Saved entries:
(** The end of a service. *)
Lemma leave_run K : inside_ok K → ttosDisableScheduleLevel K !! this_cpu K = Some 1 →
  wp ttosEnableTaskDispatchWithLock K (λ _ K', calls_ok K' ∧ rescheduled K K' ∧ waited K' = waited K).
Proof.
  intros [Hb Hs Hu Hisr] Hl. eapply wp_mono; [apply leave_service_run; [apply Hb|done..]|].
  intros [] K' (Hi' & Hset & Hrs). destruct (rescheduled_block K K' Hb Hi' Hrs) as [Hb' Ew].
  pose proof (rescheduled_state K K' Hs Hrs) as Hs'. pose proof (rs_sys _ _ Hrs) as [= _ En _ _ Ec Ei].
  destruct Hset as (Hl' & r & rc & Hr & Hrc & Hcase). split_and!; [split; [split|..]|done..]; try done.
  - rewrite Ec. apply Hrs.
  - by rewrite Ei.
  - by rewrite Ec.
  - intros r' rc'. rewrite Ec. intros Hr' Hrc'. simplify_eq. destruct Hcase as [Hcand|[Hf _]].
    + destruct (candidate_fit K' (this_cpu K) Hi') with r as (t & tc & Hc & Ht & Hrd & _); [|done|].
      { rewrite En. apply (si_this _ _ (bi_sched _ Hb)). }
      rewrite Hcand in Hc. injection Hc as <-. by simplify_eq.
    + by rewrite (Hs' r rc Hrc), Hf.
Qed.

(** ** Entering and leaving *)

Definition locked (n : Z) (K : kernel) : kernel :=
  set_ttosDisableScheduleLevel (<[this_cpu K := n]> (ttosDisableScheduleLevel K)) K.

Lemma wp_lk {A} (m : M kernel A) W Φ :
  wp m (kern W) (λ a K, Φ a (set_kern K W)) → wp (lk m) W Φ.
Proof. unfold wp, lk. by destruct (m (kern W)) as [[]|]. Qed.

Lemma wp_get_sema W id c Φ : semas W !! id = Some c → Φ c W → wp (get_sema id) W Φ.
Proof. intros Hc ?. unfold wp, get_sema. by rewrite Hc. Qed.

Lemma wp_upd_sema W id c f Φ : semas W !! id = Some c →
  Φ tt (set_semas (<[id := f c]> (semas W)) W) → wp (upd_sema id f) W Φ.
Proof. intros Hc ?. unfold wp, upd_sema. by rewrite Hc. Qed.

Lemma lock_run K l : ttosDisableScheduleLevel K !! this_cpu K = Some l →
  wp ttosDisableTaskDispatchWithLock K (λ _ K', K' = locked (u64 (l + 1)) K).
Proof.
  intros Hl. unfold ttosDisableTaskDispatchWithLock, ttosDisableTaskDispatch, ttosIncDisableScheduleLevel,
    ttosGetDisableScheduleLevelWithCpuID. apply wp_bind, wp_gets, wp_bind. unfold wp at 1. rewrite Hl. simpl.
  by apply wp_modify.
Qed.

Lemma inside_locked n K : inside_ok K → inside_ok (locked n K).
Proof.
  intros [[Hi [? ? ?] [? ? ?]] ? ? ?]. split; [split|..]; try done. by apply inv_set_level.
Qed.

Lemma locked_level n K : ttosDisableScheduleLevel (locked n K) !! this_cpu (locked n K) = Some n.
Proof. apply lookup_insert_eq. Qed.

(** [ttosGetObjectById] on a semaphore in use. *)
Lemma sema_object_run W id l : id ∈ inUsedResource W →
  ttosDisableScheduleLevel (kern W) !! this_cpu (kern W) = Some l →
  wp (get_sema_object id) W (λ b W', b = true ∧ W' = set_kern (locked (u64 (l + 1)) (kern W)) W).
Proof.
  intros Hin Hl. unfold get_sema_object. apply wp_bind, wp_gets. rewrite bool_decide_true by done.
  apply wp_bind, wp_lk. eapply wp_mono; [by apply lock_run|]. intros [] K' ->. by apply wp_ret.
Qed.

Lemma unlock_run W : inside_ok (kern W) →
  ttosDisableScheduleLevel (kern W) !! this_cpu (kern W) = Some 1 →
  wp unlock W (λ _ W', ∃ K', W' = set_kern K' W ∧ calls_ok K' ∧ rescheduled (kern W) K' ∧
    waited K' = waited (kern W)).
Proof.
  intros Hi Hl. apply wp_lk. eapply wp_mono; [by apply leave_run|]. intros [] K' (? & ? & ?). by exists K'.
Qed.

(** An inner unlock only counts. *)
Lemma nested_leave_run K l : ttosDisableScheduleLevel K !! this_cpu K = Some (l + 1) → 1 ≤ l < 2 ^ 32 →
  wp ttosEnableTaskDispatchWithLock K (λ _ K', K' = locked l K).
Proof.
  intros Hl Hb. unfold ttosEnableTaskDispatchWithLock. apply wp_bind, wp_gets, wp_bind.
  unfold ttosGetDisableScheduleLevelWithCpuID, wp at 1. rewrite Hl. simpl.
  rewrite (proj2 (Z.eqb_neq (l + 1) 1)), (proj2 (Z.ltb_lt 1 (l + 1))) by lia.
  unfold ttosDecDisableScheduleLevel, ttosGetDisableScheduleLevelWithCpuID. apply wp_bind.
  unfold wp at 1. rewrite Hl. simpl. replace (u64 (l + 1 - 1)) with l by (rewrite u64_small; lia).
  by apply wp_modify.
Qed.

(** Leaving a service at any depth of the dispatch lock. *)
Lemma unlock_any W l : inside_ok (kern W) → 0 ≤ l < 2 ^ 32 →
  ttosDisableScheduleLevel (kern W) !! this_cpu (kern W) = Some (l + 1) →
  wp unlock W (λ _ W', ∃ K', W' = set_kern K' W ∧ rescheduled (kern W) K' ∧ waited K' = waited (kern W) ∧
    if l =? 0 then calls_ok K'
    else inside_ok K' ∧ ttosDisableScheduleLevel K' !! this_cpu K' = Some l).
Proof.
  intros Hi Hlb Hl. destruct (Z.eqb_spec l 0) as [->|Hne].
  - eapply wp_mono; [by apply unlock_run|]. intros [] W' (K' & -> & ? & ? & ?). by exists K'.
  - apply wp_lk. eapply wp_mono; [apply (nested_leave_run _ l Hl); lia|]. intros [] K' ->.
    exists (locked l (kern W)). split_and!; [done| |done|by apply inside_locked|apply locked_level].
    split; try done; [|apply Hi]. intros t. simpl. destruct (tasks (kern W) !! t); constructor. reflexivity.
Qed.

(** A task that runs on the calling CPU and is not its idle task is no idle task. *)
Lemma running_not_idle K e ec : kernel_inv K → runningTask K !! this_cpu K = Some e →
  tasks K !! e = Some ec → idleTask K !! this_cpu K ≠ Some e → not_idle e K.
Proof.
  intros Hi Hr He Hn c Hc Hic. destruct (si_idle _ _ Hi c Hc) as (i & ic & Hi' & Ht & Ha & _). simplify_eq.
  destruct (si_run _ _ Hi _ (si_this _ _ Hi)) as (r & rc & Hr' & Hrc & Hon). simplify_eq.
  apply Hn. by rewrite (to_bound _ _ (si_tcb_ok _ _ _ _ Hi He) _ _ Ha Hon).
Qed.

(** Fields of a ready task that no queue looks at. *)
Lemma block_upd K t tc tc' : block_inv K → tasks K !! t = Some tc → ready tc = true →
  smpInfo tc' = smpInfo tc → taskCurPriority tc' = taskCurPriority tc → ready tc' = ready tc →
  block_inv (set_tasks (<[t := tc']> (tasks K)) K).
Proof.
  intros [Hi Hw Hq] Ht Hr Hs Hp Er. pose proof (ready_not_queued K t tc Hq Ht Hr) as Hnq.
  assert (Hnt : t ∉ c_get TaskWaitedQ (oq K)).
  { intros Hin. destruct (wi_task _ Hw t Hin) as (? & ? & ? & _). congruence. }
  set (K' := set_tasks _ K).
  destruct (wait_inv_upd K K' t tc' Hw eq_refl eq_refl eq_refl Hnt Hnq) as [Hw' _].
  split; [|done|split].
  - eapply inv_upd_inert; try done. unfold queued_kind, affCpu, onCpu. by rewrite Hs.
  - apply (wq_nodup _ Hq).
  - intros w q x Hwq Hx. simpl. rewrite lookup_insert_ne; [by apply (wq_member _ Hq w q)|].
    intros <-. by apply (Hnq w q).
  - apply (wq_apart _ Hq).
Qed.

Lemma state_upd K t tc tc' : state_ok K → tasks K !! t = Some tc → state tc' = state tc →
  state_ok (set_tasks (<[t := tc']> (tasks K)) K).
Proof.
  intros Hs Ht E x xc. simpl. rewrite lookup_insert_Some. intros [[<- <-]|[_ Hx]]; [|by apply (Hs x)].
  unfold ready. rewrite E. by apply (Hs t).
Qed.

Lemma unl_upd K c t tc tc' : running_unlinked c K → tasks K !! t = Some tc → smpInfo tc' = smpInfo tc →
  state tc' = state tc → running_unlinked c (set_tasks (<[t := tc']> (tasks K)) K).
Proof.
  intros Hu Ht Es Est r rc Hr. simpl. rewrite lookup_insert_Some. intros [[<- <-]|[_ Hx]]; [|by apply (Hu r)].
  unfold affCpu, ready. rewrite Es, Est. by apply (Hu t).
Qed.

Lemma inside_upd K t tc tc' : inside_ok K → tasks K !! t = Some tc → ready tc = true →
  smpInfo tc' = smpInfo tc → taskCurPriority tc' = taskCurPriority tc → state tc' = state tc →
  inside_ok (set_tasks (<[t := tc']> (tasks K)) K).
Proof.
  intros [Hb Hs Hu Hi] Ht Hr Es Ep Est. split; [|by eapply state_upd|by eapply unl_upd|done].
  eapply block_upd; try done. unfold ready. by rewrite Est.
Qed.

(** A field no queue looks at, of a task on no queue. *)
Lemma block_upd_free K t tc tc' : block_inv K → tasks K !! t = Some tc → wait_queue (wait tc) = None →
  t ∉ c_get TaskWaitedQ (oq K) → smpInfo tc' = smpInfo tc → taskCurPriority tc' = taskCurPriority tc →
  ready tc' = ready tc → block_inv (set_tasks (<[t := tc']> (tasks K)) K).
Proof.
  intros [Hi Hw Hq] Ht Hwq Hnt Hs Hp Er.
  assert (Hnq : ∀ w q, wqs K !! w = Some q → t ∉ wq_tasks q).
  { intros w q Hwq' Hin. destruct (wq_member _ Hq w q t Hwq' Hin) as (? & ? & _ & ?). congruence. }
  set (K' := set_tasks _ K).
  destruct (wait_inv_upd K K' t tc' Hw eq_refl eq_refl eq_refl Hnt Hnq) as [Hw' _].
  split; [|done|split].
  - eapply inv_upd_inert; try done. unfold queued_kind, affCpu, onCpu. by rewrite Hs.
  - apply (wq_nodup _ Hq).
  - intros w q x Hwq' Hx. simpl. rewrite lookup_insert_ne; [by apply (wq_member _ Hq w q)|].
    intros <-. by apply (Hnq w q).
  - apply (wq_apart _ Hq).
Qed.

Lemma inside_upd_free K t tc tc' : inside_ok K → tasks K !! t = Some tc → wait_queue (wait tc) = None →
  t ∉ c_get TaskWaitedQ (oq K) → smpInfo tc' = smpInfo tc → taskCurPriority tc' = taskCurPriority tc →
  state tc' = state tc → inside_ok (set_tasks (<[t := tc']> (tasks K)) K).
Proof.
  intros [Hb Hs Hu Hi] Ht Hwq Hnt Es Ep Est. split; [|by eapply state_upd|by eapply unl_upd|done].
  eapply block_upd_free; try done. unfold ready. by rewrite Est.
Qed.

(** The tick queue holds no ready task. *)
Lemma waited_upd K t tc tc' : block_inv K → tasks K !! t = Some tc → ready tc = true →
  waited (set_tasks (<[t := tc']> (tasks K)) K) = waited K.
Proof.
  intros Hb Ht Hr. unfold waited. apply view_ext. intros x Hx. apply wt_insert_ne. intros ->.
  destruct (wi_task _ (bi_wait _ Hb) t Hx) as (? & ? & ? & _). congruence.
Qed.

(** Blocking the running task. *)
Lemma blocked_inside_any K K' e ec w q ticks intr : inside_ok K → runningTask K !! this_cpu K = Some e →
  blocked e w ticks intr ec q K K' → flag_on TTOS_TASK_READY (blocked_state q intr) = false →
  flag_on TTOS_TASK_NONRUNNING_STATE (blocked_state q intr) = true → inside_ok K'.
Proof.
  intros [Hb Hs Hu Hi] Hr [Hb' He' [v Ht'] Hrest _ _ _] Hb1 Hb2. injection He' as Er _ _ _ _ Ec Ei _.
  split; [done|..].
  - intros x xc Hx. destruct (decide (x = e)) as [->|Hne].
    + simplify_eq. unfold ready. simpl. by rewrite Hb1, Hb2.
    + specialize (Hrest x Hne). rewrite Hx in Hrest. inversion Hrest as [a b Hab E1 E2|]; subst.
      rewrite Hab. exact (Hs x a (eq_sym E1)).
  - intros r rc. rewrite Ec, Er, Hr. intros [= <-] Hrc _ Hrd. simplify_eq. unfold ready in Hrd. simpl in Hrd.
    congruence.
  - by rewrite Ei.
Qed.

Lemma blocked_inside K K' e ec w q ticks intr : inside_ok K → runningTask K !! this_cpu K = Some e →
  blocked e w ticks intr ec q K K' → wq_state q = TTOS_TASK_WAITING_FOR_SEMAPHORE → inside_ok K'.
Proof.
  intros Hin Hr Hbl Hst. eapply blocked_inside_any; [done..| |]; unfold blocked_state; rewrite Hst; by destruct intr.
Qed.

(** Waking a task. *)
Lemma released_inside K K' t xs w tc q : inside_ok K → released t xs w tc q K K' → inside_ok K'.
Proof.
  intros [Hb Hs Hu Hi] [Hb' He' (tc' & Ht' & _ & _ & _ & Hnr & _) Hrest _ _ Hunl].
  injection He' as Er _ En _ _ Ec Ei _. split; [done|..].
  - intros x xc Hx. destruct (decide (x = t)) as [->|Hne].
    + simplify_eq. by rewrite Hnr, negb_involutive.
    + specialize (Hrest x Hne). rewrite Hx in Hrest. inversion Hrest as [a b Hab E1 E2|]; subst.
      rewrite Hab. exact (Hs x a (eq_sym E1)).
  - rewrite Ec. apply Hunl; [apply (si_this _ _ (bi_sched _ Hb))|done].
  - by rewrite Ei.
Qed.

(** A woken task is on no timeout queue. *)
Lemma released_untimed K K' t xs w tc q : inside_ok K → released t xs w tc q K K' →
  t ∉ c_get TaskWaitedQ (oq K').
Proof.
  intros Hin Hre. rewrite <- waited_ids, (re_waited _ _ _ _ _ _ _ Hre). apply extract_gone. rewrite waited_ids.
  apply (c_nodup _ (si_wf _ _ (bi_sched _ (is_block _ Hin)))).
Qed.

(** ** A counting semaphore *)

(** The count goes down by one, whatever comes of the call. *)
Definition count_down (e : tid) (c : sema) : sema :=
  let c1 := set_value (semaControlValue c - 1) c in
  if 0 <? semaControlValue c then set_holder (Some e) c1 else c1.

(** What a call of [TTOS_ObtainSemaWithInterruptFlags] by [e] does. *)
Definition obtained (id : wqid) (e : tid) (ticks : Z) (intr sigpend : bool) (c : sema) (q : wqueue)
    (W : sworld) (r : option retcode) (W' : sworld) : Prop :=
  let v := semaControlValue c in
  let waits := negb (0 <? v) && negb (ticks =? 0) && negb (intr && sigpend) in
  semas W' = <[id := count_down e c]> (semas W) ∧
  r = (if 0 <? v then Some TTOS_OK else if ticks =? 0 then Some TTOS_UNSATISFIED else None) ∧
  wqs (kern W') = (if waits then <[id := set_wq_tasks (wq_tasks q ++ [e]) q]> (wqs (kern W)) else wqs (kern W)) ∧
  waited (kern W') = (if waits && negb (ticks =? TTOS_WAIT_FOREVER)
                      then d_insert true e ticks (waited (kern W)) else waited (kern W)) ∧
  ∃ ec', tasks (kern W') !! e = Some ec' ∧ ready ec' = negb waits ∧
    (r = None → returnCode (wait ec') = TTOS_OK).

**To do**
Pick out and copy the lines of the entries that hold the string "None".

**Reply to the exercise**
Lemma block_upd_free K t tc tc' : block_inv K → tasks K !! t = Some tc → wait_queue (wait tc) = None →
Lemma inside_upd_free K t tc tc' : inside_ok K → tasks K !! t = Some tc → wait_queue (wait tc) = None →
  r = (if 0 <? v then Some TTOS_OK else if ticks =? 0 then Some TTOS_UNSATISFIED else None) ∧
    (r = None → returnCode (wait ec') = TTOS_OK).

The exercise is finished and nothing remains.